> INFORMATION:
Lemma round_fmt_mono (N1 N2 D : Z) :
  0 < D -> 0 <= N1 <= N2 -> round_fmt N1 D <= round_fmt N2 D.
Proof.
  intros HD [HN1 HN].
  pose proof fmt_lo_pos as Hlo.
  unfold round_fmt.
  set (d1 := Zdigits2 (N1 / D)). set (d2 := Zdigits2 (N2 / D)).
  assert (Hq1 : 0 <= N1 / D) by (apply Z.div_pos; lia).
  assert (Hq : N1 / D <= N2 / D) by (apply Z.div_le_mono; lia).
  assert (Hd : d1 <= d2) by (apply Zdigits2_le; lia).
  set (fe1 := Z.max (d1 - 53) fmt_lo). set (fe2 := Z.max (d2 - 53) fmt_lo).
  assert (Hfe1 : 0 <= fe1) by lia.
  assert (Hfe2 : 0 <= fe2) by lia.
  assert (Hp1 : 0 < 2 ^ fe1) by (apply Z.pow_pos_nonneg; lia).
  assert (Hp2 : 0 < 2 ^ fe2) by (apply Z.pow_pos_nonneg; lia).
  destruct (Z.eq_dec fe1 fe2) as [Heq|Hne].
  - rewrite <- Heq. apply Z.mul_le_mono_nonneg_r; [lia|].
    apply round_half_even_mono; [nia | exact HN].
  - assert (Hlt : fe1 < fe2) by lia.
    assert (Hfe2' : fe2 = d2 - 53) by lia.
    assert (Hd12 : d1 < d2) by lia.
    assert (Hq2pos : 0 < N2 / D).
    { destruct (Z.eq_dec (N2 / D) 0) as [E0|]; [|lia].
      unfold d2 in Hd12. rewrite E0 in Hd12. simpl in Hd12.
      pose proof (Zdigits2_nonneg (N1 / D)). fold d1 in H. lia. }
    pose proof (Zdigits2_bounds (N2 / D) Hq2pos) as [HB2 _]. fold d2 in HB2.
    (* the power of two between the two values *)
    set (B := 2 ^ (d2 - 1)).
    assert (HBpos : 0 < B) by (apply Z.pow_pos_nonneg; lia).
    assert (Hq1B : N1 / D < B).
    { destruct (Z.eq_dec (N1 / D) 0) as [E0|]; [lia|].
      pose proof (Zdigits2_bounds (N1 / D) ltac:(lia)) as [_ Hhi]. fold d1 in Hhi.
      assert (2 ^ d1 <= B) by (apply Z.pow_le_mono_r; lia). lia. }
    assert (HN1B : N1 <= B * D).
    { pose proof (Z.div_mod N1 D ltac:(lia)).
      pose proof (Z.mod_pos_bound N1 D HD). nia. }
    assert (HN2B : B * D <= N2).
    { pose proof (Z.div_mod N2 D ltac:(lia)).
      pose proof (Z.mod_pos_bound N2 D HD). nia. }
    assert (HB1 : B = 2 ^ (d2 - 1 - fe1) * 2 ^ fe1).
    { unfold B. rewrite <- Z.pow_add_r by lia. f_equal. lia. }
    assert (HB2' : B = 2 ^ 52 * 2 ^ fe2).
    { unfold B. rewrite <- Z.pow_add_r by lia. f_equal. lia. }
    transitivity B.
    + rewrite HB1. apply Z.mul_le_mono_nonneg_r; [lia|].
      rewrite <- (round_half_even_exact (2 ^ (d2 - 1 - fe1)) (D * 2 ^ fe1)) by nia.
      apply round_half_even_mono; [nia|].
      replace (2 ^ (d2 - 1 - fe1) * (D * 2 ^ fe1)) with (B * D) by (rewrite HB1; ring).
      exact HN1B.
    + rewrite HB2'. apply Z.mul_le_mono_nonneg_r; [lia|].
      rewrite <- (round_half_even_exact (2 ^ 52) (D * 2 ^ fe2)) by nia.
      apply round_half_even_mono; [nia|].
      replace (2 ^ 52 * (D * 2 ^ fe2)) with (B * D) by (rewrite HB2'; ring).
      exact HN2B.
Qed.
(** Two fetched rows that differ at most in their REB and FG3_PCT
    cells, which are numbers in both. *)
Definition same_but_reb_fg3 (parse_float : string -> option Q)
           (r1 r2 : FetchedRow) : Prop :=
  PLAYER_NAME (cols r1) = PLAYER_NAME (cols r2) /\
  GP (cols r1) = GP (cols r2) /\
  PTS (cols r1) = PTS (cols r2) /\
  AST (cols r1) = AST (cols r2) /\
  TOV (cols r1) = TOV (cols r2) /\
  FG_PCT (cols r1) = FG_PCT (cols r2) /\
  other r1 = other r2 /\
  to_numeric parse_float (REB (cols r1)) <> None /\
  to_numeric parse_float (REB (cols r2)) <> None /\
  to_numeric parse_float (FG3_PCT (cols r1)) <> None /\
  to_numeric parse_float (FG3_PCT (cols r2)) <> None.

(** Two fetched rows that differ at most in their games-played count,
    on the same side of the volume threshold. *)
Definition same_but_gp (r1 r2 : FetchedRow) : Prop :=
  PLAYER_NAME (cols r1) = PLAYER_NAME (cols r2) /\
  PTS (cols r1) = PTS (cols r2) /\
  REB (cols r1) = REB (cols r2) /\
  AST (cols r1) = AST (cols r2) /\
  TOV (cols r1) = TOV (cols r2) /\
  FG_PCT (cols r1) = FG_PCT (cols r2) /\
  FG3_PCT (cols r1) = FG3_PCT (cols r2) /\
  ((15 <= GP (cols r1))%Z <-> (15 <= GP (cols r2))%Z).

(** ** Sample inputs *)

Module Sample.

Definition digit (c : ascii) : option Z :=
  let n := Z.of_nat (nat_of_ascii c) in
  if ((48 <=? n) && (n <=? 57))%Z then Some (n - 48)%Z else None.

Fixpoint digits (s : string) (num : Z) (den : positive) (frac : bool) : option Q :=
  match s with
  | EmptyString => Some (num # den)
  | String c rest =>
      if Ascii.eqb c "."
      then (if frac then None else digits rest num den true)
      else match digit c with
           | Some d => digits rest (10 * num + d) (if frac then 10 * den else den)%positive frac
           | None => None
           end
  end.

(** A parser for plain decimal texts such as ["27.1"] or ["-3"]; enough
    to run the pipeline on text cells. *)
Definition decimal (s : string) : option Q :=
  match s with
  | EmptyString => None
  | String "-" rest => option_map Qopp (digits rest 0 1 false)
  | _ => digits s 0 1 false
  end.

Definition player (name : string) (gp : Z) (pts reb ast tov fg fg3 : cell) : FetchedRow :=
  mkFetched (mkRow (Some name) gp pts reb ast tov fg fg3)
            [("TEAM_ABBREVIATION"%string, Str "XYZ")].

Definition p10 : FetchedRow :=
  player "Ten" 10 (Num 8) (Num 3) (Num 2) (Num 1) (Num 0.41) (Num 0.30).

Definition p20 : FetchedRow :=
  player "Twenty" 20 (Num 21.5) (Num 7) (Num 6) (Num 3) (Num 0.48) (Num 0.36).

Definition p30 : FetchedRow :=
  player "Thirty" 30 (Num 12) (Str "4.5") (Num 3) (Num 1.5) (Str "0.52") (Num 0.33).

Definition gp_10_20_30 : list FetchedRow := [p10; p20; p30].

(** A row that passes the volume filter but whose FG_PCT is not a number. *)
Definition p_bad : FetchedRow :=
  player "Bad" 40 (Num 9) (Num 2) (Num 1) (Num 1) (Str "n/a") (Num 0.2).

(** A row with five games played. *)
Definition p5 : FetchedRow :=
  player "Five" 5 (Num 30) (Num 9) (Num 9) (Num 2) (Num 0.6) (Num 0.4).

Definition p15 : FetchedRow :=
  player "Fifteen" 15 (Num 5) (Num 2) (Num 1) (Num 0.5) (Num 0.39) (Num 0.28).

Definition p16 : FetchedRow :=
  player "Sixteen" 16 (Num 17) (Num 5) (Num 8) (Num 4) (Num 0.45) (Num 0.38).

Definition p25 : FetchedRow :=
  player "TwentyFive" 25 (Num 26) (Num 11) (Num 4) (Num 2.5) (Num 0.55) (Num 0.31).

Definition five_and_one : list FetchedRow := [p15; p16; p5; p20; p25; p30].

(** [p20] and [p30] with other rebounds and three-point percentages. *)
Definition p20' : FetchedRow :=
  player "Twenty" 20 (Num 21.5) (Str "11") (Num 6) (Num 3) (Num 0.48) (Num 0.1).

> THE TASK: Check the listing above for "that". Show every line where it turns up.

> YOUR SOLUTION:
(** Two fetched rows that differ at most in their REB and FG3_PCT
(** Two fetched rows that differ at most in their games-played count,
(** A row that passes the volume filter but whose FG_PCT is not a number. *)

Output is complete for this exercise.